> _Description of the task_
Write out the data below exactly, from its first line to the line containing "pose proof (seek_list_sorted", that line included.

Stored items from a collection:

--------------------

Lemma policy_Seek_sorted (p : Z) (s : gmap bytes bytes) : sorted_items (policy_Seek p s).
Proof.
  unfold sorted_items, keys_sorted, policy_Seek. rewrite map_map. cbn [fst].
  pose proof (seek_list_sorted (mkRange [z2b p] [] false 0) s) as Hs.
  assert (Forall (λ kv, ∃ k, kv_key kv = z2b p :: k) (seek_list (mkRange [z2b p] [] false 0) s)) as Hp.
  { apply Forall_forall. intros [key val] [_ Hk]%elem_of_seek_list. cbn in *.
    apply isKeyOK_prefix in Hk as (b & t & t' & -> & [= <- _]); [by exists t|done]. }
  induction Hs as [|a l Hs IH Ha]; cbn; [constructor|]. apply Forall_cons in Hp as [[k Hk] Hp].
  constructor; [by apply IH|]. rewrite Forall_forall in Ha. rewrite Forall_forall in Hp. apply Forall_forall. intros key (b & -> & Hb)%list_elem_of_fmap.
  specialize (Ha b Hb). destruct (Hp b Hb) as [k' Hk']. unfold kvlt, klt, cmpFunc in Ha. cbn in Ha.
  rewrite Hk, Hk' in Ha |- *. cbn in *. by rewrite Z.compare_refl in Ha.
Qed.

Lemma sorted_items_unique l1 l2 :
  sorted_items l1 → sorted_items l2 → (∀ x, x ∈ l1 ↔ x ∈ l2) → l1 = l2.
Proof.
  intros H1 H2 Hx.
  assert (∀ l, sorted_items l → StronglySorted (kvlt false) (map (λ x, mkKV x.1 x.2) l)) as Hkv.
  { induction l as [|a l IH]; intros Hl; cbn; [constructor|]. unfold sorted_items, keys_sorted in Hl. cbn in Hl.
    inversion Hl as [|? ? Hl' Ha]; subst. constructor; [by apply IH|].
    rewrite Forall_forall in Ha. apply Forall_forall. intros kv (b & -> & Hb)%list_elem_of_fmap. apply Ha. cbn. by apply (list_elem_of_fmap_2 fst). }
  assert (map (λ x : bytes * bytes, mkKV x.1 x.2) l1 = map (λ x, mkKV x.1 x.2) l2) as He.
  { apply (kv_sorted_unique false); [by apply Hkv..|]. intros x. rewrite !list_elem_of_fmap.
    split; intros (y & -> & Hy); exists y; (split; [done|by apply Hx]). }
  assert (∀ l, map (λ kv, (kv_key kv, kv_val kv)) (map (λ x : bytes * bytes, mkKV x.1 x.2) l) = l) as Hid.
  { induction l as [|[k v] l IH]; cbn; [done|]. by rewrite IH. }
  by rewrite <- (Hid l1), <- (Hid l2), He.
Qed.

Lemma keys_sorted_app l1 l2 :
  keys_sorted (l1 ++ l2) ↔ keys_sorted l1 ∧ keys_sorted l2 ∧ ∀ a b, a ∈ l1 → b ∈ l2 → bcompare a b = Lt.
Proof.
  induction l1 as [|x l1 IH]; cbn.
  - split; [|tauto]. intros H. split; [constructor|]. split; [done|]. by intros a b ?%elem_of_nil.
  - split.
    + inversion 1 as [|? ? Hs Hx]; subst. apply IH in Hs as (H1 & H2 & H12).
      rewrite Forall_app, !Forall_forall in Hx. destruct Hx as [Hx1 Hx2].
      split; [constructor; [done|by apply Forall_forall]|]. split; [done|].
      intros a b [->|Ha]%elem_of_cons Hb; auto.
    + intros (H1 & H2 & H12). inversion H1 as [|? ? Hs Hx]; subst. constructor.
      * apply IH. split; [done|]. split; [done|]. intros a b Ha. apply H12. by right.
      * apply Forall_app. split; [done|]. apply Forall_forall. intros b Hb. apply H12; [left|done].
Qed.

Lemma take_lookup_lt {A} (l : list A) i : (∀ P : A → Prop, (∀ j a, (j < i)%nat → l !! j = Some a → P a) → ∀ a, a ∈ take i l → P a).
Proof. intros P HP a [j Hj]%list_elem_of_lookup. apply lookup_take_Some in Hj as [Hj Hlt]. eauto. Qed.

Lemma drop_lookup_ge {A} (l : list A) i : (∀ P : A → Prop, (∀ j a, (i <= j)%nat → l !! j = Some a → P a) → ∀ a, a ∈ drop i l → P a).
Proof. intros P HP a [j Hj]%list_elem_of_lookup. rewrite lookup_drop in Hj. apply (HP (i + j)%nat); [lia|done]. Qed.

(** An item is put where the search for its key ends. *)
Lemma sorted_insert_at l k v i :
  sorted_items l → BinarySearchFunc (map fst l) (λ a, bcompare a k) = (i, false) →
  sorted_items (insert_at i (k, v) l).
Proof.
  intros Hs Hb. apply search_keys in Hb as (_ & Hlo & Hhi); [|done].
  unfold sorted_items, insert_at in *. rewrite map_app. cbn [map]. rewrite <- firstn_map, <- skipn_map.
  rewrite <- (take_drop i (map fst l)) in Hs. apply keys_sorted_app in Hs as (H1 & H2 & H12).
  apply keys_sorted_app. split; [done|]. split.
  - constructor; [done|]. apply Forall_forall. by apply (drop_lookup_ge _ _ (λ a, bcompare k a = Lt)).
  - intros a b Ha [->|Hb]%elem_of_cons; [|by apply H12].
    revert a Ha. by apply (take_lookup_lt _ _ (λ a, bcompare a k = Lt)).
Qed.

Lemma elem_of_insert_at {A} i (x y : A) l : y ∈ insert_at i x l ↔ y = x ∨ y ∈ l.
Proof.
  unfold insert_at. rewrite elem_of_app, elem_of_cons. rewrite <- (take_drop i l) at 3. rewrite elem_of_app. tauto.
Qed.

Lemma Seek_insert_at (p : Z) s k v i :
  BinarySearchFunc (map fst (policy_Seek p s)) (λ a, bcompare a k) = (i, false) →
  policy_Seek p (<[z2b p :: k := v]> s) = insert_at i (k, v) (policy_Seek p s).
Proof.
  intros Hb. pose proof (policy_Seek_sorted p s) as Hs.
  apply sorted_items_unique; [apply policy_Seek_sorted|by apply sorted_insert_at|].
  assert (k ∉ map fst (policy_Seek p s)) as Hk.
  { rewrite <- (search_found (map fst (policy_Seek p s)) k Hs), Hb. done. }
  intros [k' v']. rewrite elem_of_insert_at, !policy_Seek_elem, lookup_insert_Some. split.
  - intros [[[= ->] ->]|[_ Hl]]; [by left|by right].
  - intros [[= -> ->]|Hl]; [by left|]. right. split; [|done]. intros [= <-]. apply Hk.
    apply list_elem_of_fmap. exists (k, v'). split; [done|]. by apply policy_Seek_elem.
Qed.

Lemma keys_sorted_NoDup ks : keys_sorted ks → NoDup ks.
Proof.
  induction 1 as [|x ks Hs IH Hx]; constructor; [|done]. rewrite Forall_forall in Hx.
  intros Hin. specialize (Hx x Hin). by rewrite bcompare_refl in Hx.
Qed.

Lemma sorted_items_det l k v v' : sorted_items l → (k, v) ∈ l → (k, v') ∈ l → v = v'.
Proof.
  intros Hs [i Hi]%list_elem_of_lookup [j Hj]%list_elem_of_lookup. apply keys_sorted_NoDup in Hs.
  assert (i = j) as ->; [|congruence].
  eapply (NoDup_lookup _ _ _ k Hs); rewrite list_lookup_fmap; [by rewrite Hi|by rewrite Hj].
Qed.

--------------------

> _Answer for the task_
Lemma policy_Seek_sorted (p : Z) (s : gmap bytes bytes) : sorted_items (policy_Seek p s).
Proof.
  unfold sorted_items, keys_sorted, policy_Seek. rewrite map_map. cbn [fst].
  pose proof (seek_list_sorted (mkRange [z2b p] [] false 0) s) as Hs.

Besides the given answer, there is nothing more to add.